- _PROBLEM_
Nothing is needed except the lines below that run from the one with "now rewrite map_app, map_map, named_keys." through the one with "assert (Hn : Obj.named o = o).", repeated exactly.

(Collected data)
══════════════════════════════
Lemma sorted_ascending (l : list (Z * (string * V))) :
  ascending (map fst (fold_right Obj.insertIndexed [] l)).
Proof.
  induction l as [|h rest IH]; simpl; [trivial|].
  now apply insertIndexed_ascending.
Qed.

Lemma indexed_keys o :
  map (fun e => fst (snd e)) (Obj.indexed o) = filter Obj.isArrayIndex (map fst o).
Proof.
  unfold Obj.indexed, Obj.isArrayIndex.
  induction o as [|[k v] rest IH]; simpl; [reflexivity|].
  destruct (Obj.arrayIndex k); simpl; now rewrite IH.
Qed.

Lemma indexed_index o :
  Forall (fun e => Obj.arrayIndex (fst (snd e)) = Some (fst e)) (Obj.indexed o).
Proof.
  unfold Obj.indexed.
  induction o as [|[k v] rest IH]; simpl; [constructor|].
  destruct (Obj.arrayIndex k) eqn:E; simpl; [constructor|]; assumption.
Qed.

Lemma indexed_values o :
  map snd (Obj.indexed o) = filter (fun kv => Obj.isArrayIndex (fst kv)) o.
Proof.
  unfold Obj.indexed, Obj.isArrayIndex.
  induction o as [|[k v] rest IH]; simpl; [reflexivity|].
  destruct (Obj.arrayIndex k); simpl; now rewrite IH.
Qed.

Lemma named_keys o :
  map fst (Obj.named o) = filter (fun k => negb (Obj.isArrayIndex k)) (map fst o).
Proof.
  unfold Obj.named.
  induction o as [|[k v] rest IH]; simpl; [reflexivity|].
  destruct (Obj.isArrayIndex k); simpl; now rewrite IH.
Qed.

(** [Object.values] loses and adds nothing. *)
Lemma entries_perm o : Permutation (Obj.entries o) o.
Proof.
  unfold Obj.entries, Obj.named.
  rewrite (Permutation_map snd (sorted_perm (Obj.indexed o))), indexed_values.
  apply filter_split_perm.
Qed.

(** The order of the keys: array indices in ascending order, then the
    other keys in creation order. *)
Lemma keys_order o :
  exists (idx : list string) (zs : list Z),
    Obj.keys o = idx ++ filter (fun k => negb (Obj.isArrayIndex k)) (map fst o)
    /\ Permutation idx (filter Obj.isArrayIndex (map fst o))
    /\ map Obj.arrayIndex idx = map Some zs
    /\ ascending zs.
Proof.
  set (sorted := fold_right Obj.insertIndexed [] (Obj.indexed o)).
  exists (map (fun e => fst (snd e)) sorted), (map fst sorted).
  split; [|split; [|split]].
  - unfold Obj.keys, Obj.entries. fold sorted.
    now rewrite map_app, map_map, named_keys.
  - rewrite <- indexed_keys. apply Permutation_map, sorted_perm.
  - assert (H : Forall (fun e => Obj.arrayIndex (fst (snd e)) = Some (fst e)) sorted).
    { eapply Permutation_Forall; [symmetry; apply sorted_perm | apply indexed_index]. }
    induction H as [|e rest He Hr IH]; simpl; [reflexivity|].
    now rewrite He, IH.
  - apply sorted_ascending.
Qed.

Lemma entries_named o :
  Forall (fun kv => Obj.isArrayIndex (fst kv) = false) o -> Obj.entries o = o.
Proof.
  intros H. unfold Obj.entries.
  assert (Hi : Obj.indexed o = []).
  { unfold Obj.indexed, Obj.isArrayIndex in *.
    induction H as [|[k v] rest Hk Hr IH]; simpl in *; [reflexivity|].
    destruct (Obj.arrayIndex k); [discriminate | exact IH]. }
  assert (Hn : Obj.named o = o).
  { clear Hi. unfold Obj.named.
    induction H as [|[k v] rest Hk Hr IH]; simpl in *; [reflexivity|].
    now rewrite Hk, IH. }
  now rewrite Hi, Hn.
Qed.

End Plain.

End ObjFacts.

(* ================================================================= *)
(** ** TimelineBuilder *)

Module TimelineFacts.
Import Timeline TimelineSpec.

(** *** Names in first-occurrence order *)

Lemma firstOccurrences_In (l : list string) (c : string) :
  In c (firstOccurrences l) <-> In c l.
Proof.
  induction l as [|h rest IH]; simpl; [tauto|].
  rewrite filter_In, IH, negb_true_iff.
  destruct (String.eqb_spec c h) as [->|Hne].
  - intuition.
  - split; [intuition | intros [->|H]; [congruence | auto]].
Qed.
══════════════════════════════
- _REPLY TO THE EXERCISE_
    now rewrite map_app, map_map, named_keys.
  - rewrite <- indexed_keys. apply Permutation_map, sorted_perm.
  - assert (H : Forall (fun e => Obj.arrayIndex (fst (snd e)) = Some (fst e)) sorted).
    { eapply Permutation_Forall; [symmetry; apply sorted_perm | apply indexed_index]. }
    induction H as [|e rest He Hr IH]; simpl; [reflexivity|].
    now rewrite He, IH.
  - apply sorted_ascending.
Qed.

Lemma entries_named o :
  Forall (fun kv => Obj.isArrayIndex (fst kv) = false) o -> Obj.entries o = o.
Proof.
  intros H. unfold Obj.entries.
  assert (Hi : Obj.indexed o = []).
  { unfold Obj.indexed, Obj.isArrayIndex in *.
    induction H as [|[k v] rest Hk Hr IH]; simpl in *; [reflexivity|].
    destruct (Obj.arrayIndex k); [discriminate | exact IH]. }
  assert (Hn : Obj.named o = o).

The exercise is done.